» **MATERIAL FOR THIS EXERCISE**:

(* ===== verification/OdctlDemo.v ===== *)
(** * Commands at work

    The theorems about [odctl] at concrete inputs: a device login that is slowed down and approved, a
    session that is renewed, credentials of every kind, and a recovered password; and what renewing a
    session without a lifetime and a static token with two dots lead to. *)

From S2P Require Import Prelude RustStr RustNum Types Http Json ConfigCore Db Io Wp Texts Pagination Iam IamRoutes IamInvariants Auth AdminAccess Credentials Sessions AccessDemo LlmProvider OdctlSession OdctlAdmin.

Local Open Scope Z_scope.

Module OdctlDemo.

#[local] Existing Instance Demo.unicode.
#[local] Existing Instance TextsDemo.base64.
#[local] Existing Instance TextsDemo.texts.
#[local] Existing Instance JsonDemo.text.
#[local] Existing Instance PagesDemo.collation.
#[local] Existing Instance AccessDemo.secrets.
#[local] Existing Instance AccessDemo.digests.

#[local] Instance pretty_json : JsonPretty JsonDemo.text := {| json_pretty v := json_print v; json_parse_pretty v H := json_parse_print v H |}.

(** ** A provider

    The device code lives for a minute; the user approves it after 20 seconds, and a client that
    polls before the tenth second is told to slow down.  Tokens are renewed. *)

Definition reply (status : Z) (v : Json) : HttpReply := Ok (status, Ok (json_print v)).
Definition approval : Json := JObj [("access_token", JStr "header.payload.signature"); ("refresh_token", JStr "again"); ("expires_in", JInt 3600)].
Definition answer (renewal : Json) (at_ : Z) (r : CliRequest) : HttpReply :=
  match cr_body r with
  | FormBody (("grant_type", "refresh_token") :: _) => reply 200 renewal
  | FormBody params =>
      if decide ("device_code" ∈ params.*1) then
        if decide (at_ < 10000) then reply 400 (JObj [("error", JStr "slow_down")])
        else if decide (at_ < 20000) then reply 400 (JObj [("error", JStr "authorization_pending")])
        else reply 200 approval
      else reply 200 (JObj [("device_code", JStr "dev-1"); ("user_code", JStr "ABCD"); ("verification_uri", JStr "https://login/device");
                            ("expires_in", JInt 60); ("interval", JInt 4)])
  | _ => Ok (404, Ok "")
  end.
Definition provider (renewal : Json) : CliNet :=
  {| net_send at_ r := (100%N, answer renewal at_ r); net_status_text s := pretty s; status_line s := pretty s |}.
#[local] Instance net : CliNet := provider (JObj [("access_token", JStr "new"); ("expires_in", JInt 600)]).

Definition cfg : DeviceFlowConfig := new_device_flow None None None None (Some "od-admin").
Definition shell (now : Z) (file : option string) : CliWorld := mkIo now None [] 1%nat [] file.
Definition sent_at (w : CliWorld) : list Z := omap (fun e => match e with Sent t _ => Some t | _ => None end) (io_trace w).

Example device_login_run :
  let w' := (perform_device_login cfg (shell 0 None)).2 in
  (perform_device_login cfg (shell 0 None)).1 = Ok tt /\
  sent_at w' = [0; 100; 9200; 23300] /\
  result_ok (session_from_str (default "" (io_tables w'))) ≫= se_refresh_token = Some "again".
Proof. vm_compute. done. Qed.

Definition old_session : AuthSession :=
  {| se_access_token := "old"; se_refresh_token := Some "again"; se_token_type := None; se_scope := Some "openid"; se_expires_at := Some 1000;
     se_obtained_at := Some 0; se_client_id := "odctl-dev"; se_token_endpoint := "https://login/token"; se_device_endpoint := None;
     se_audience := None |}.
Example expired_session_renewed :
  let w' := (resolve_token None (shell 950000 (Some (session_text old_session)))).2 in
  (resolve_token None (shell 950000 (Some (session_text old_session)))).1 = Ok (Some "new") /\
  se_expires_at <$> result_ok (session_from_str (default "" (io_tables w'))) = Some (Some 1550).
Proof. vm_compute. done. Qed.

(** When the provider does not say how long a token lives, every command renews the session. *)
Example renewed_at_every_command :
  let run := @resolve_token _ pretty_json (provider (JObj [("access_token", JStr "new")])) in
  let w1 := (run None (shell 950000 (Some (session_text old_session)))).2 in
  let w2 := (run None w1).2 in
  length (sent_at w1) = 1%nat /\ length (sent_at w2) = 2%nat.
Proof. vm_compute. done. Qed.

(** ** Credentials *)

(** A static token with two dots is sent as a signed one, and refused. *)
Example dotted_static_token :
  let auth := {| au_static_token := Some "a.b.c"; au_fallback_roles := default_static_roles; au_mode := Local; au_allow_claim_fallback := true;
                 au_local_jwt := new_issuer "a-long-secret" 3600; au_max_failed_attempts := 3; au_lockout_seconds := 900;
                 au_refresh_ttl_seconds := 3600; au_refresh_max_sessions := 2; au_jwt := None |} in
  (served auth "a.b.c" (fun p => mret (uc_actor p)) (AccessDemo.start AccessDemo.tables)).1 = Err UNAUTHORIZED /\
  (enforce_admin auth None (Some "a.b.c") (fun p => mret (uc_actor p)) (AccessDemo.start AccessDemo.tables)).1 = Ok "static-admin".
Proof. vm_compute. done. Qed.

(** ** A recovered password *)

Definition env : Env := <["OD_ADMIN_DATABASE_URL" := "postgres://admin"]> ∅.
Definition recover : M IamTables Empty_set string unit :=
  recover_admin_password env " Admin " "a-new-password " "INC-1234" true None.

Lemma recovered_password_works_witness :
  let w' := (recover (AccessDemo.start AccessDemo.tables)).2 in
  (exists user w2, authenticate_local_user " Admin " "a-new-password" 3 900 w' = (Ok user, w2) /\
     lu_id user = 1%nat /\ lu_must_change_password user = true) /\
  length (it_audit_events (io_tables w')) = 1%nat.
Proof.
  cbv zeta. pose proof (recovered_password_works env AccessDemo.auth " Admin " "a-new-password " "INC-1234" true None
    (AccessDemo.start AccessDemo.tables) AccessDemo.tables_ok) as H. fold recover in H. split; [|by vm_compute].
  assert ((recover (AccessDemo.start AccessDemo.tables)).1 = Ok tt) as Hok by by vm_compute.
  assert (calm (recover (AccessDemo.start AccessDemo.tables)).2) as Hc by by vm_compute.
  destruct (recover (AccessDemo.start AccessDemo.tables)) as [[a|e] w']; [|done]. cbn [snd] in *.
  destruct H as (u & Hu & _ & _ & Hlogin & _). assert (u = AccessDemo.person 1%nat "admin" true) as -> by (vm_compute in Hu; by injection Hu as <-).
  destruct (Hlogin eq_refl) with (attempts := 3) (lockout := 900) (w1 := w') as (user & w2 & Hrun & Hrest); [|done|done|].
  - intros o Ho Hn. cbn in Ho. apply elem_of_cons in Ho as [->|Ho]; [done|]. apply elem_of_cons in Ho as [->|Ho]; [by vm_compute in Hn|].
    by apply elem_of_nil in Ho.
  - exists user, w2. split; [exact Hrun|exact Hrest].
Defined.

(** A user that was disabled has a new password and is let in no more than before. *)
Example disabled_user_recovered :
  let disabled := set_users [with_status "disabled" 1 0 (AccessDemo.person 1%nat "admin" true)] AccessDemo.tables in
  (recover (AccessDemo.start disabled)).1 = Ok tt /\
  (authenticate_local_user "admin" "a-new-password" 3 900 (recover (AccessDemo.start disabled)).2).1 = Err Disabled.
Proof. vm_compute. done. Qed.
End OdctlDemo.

» **REQUIREMENT**:
Among the records above, only the lines between the line holding "Definition reply (status" and the line holding "else reply 200 approval", inclusive, are to be output, exactly as written.

» **TASK RESPONSE**:
Definition reply (status : Z) (v : Json) : HttpReply := Ok (status, Ok (json_print v)).
Definition approval : Json := JObj [("access_token", JStr "header.payload.signature"); ("refresh_token", JStr "again"); ("expires_in", JInt 3600)].
Definition answer (renewal : Json) (at_ : Z) (r : CliRequest) : HttpReply :=
  match cr_body r with
  | FormBody (("grant_type", "refresh_token") :: _) => reply 200 renewal
  | FormBody params =>
      if decide ("device_code" ∈ params.*1) then
        if decide (at_ < 10000) then reply 400 (JObj [("error", JStr "slow_down")])
        else if decide (at_ < 20000) then reply 400 (JObj [("error", JStr "authorization_pending")])
        else reply 200 approval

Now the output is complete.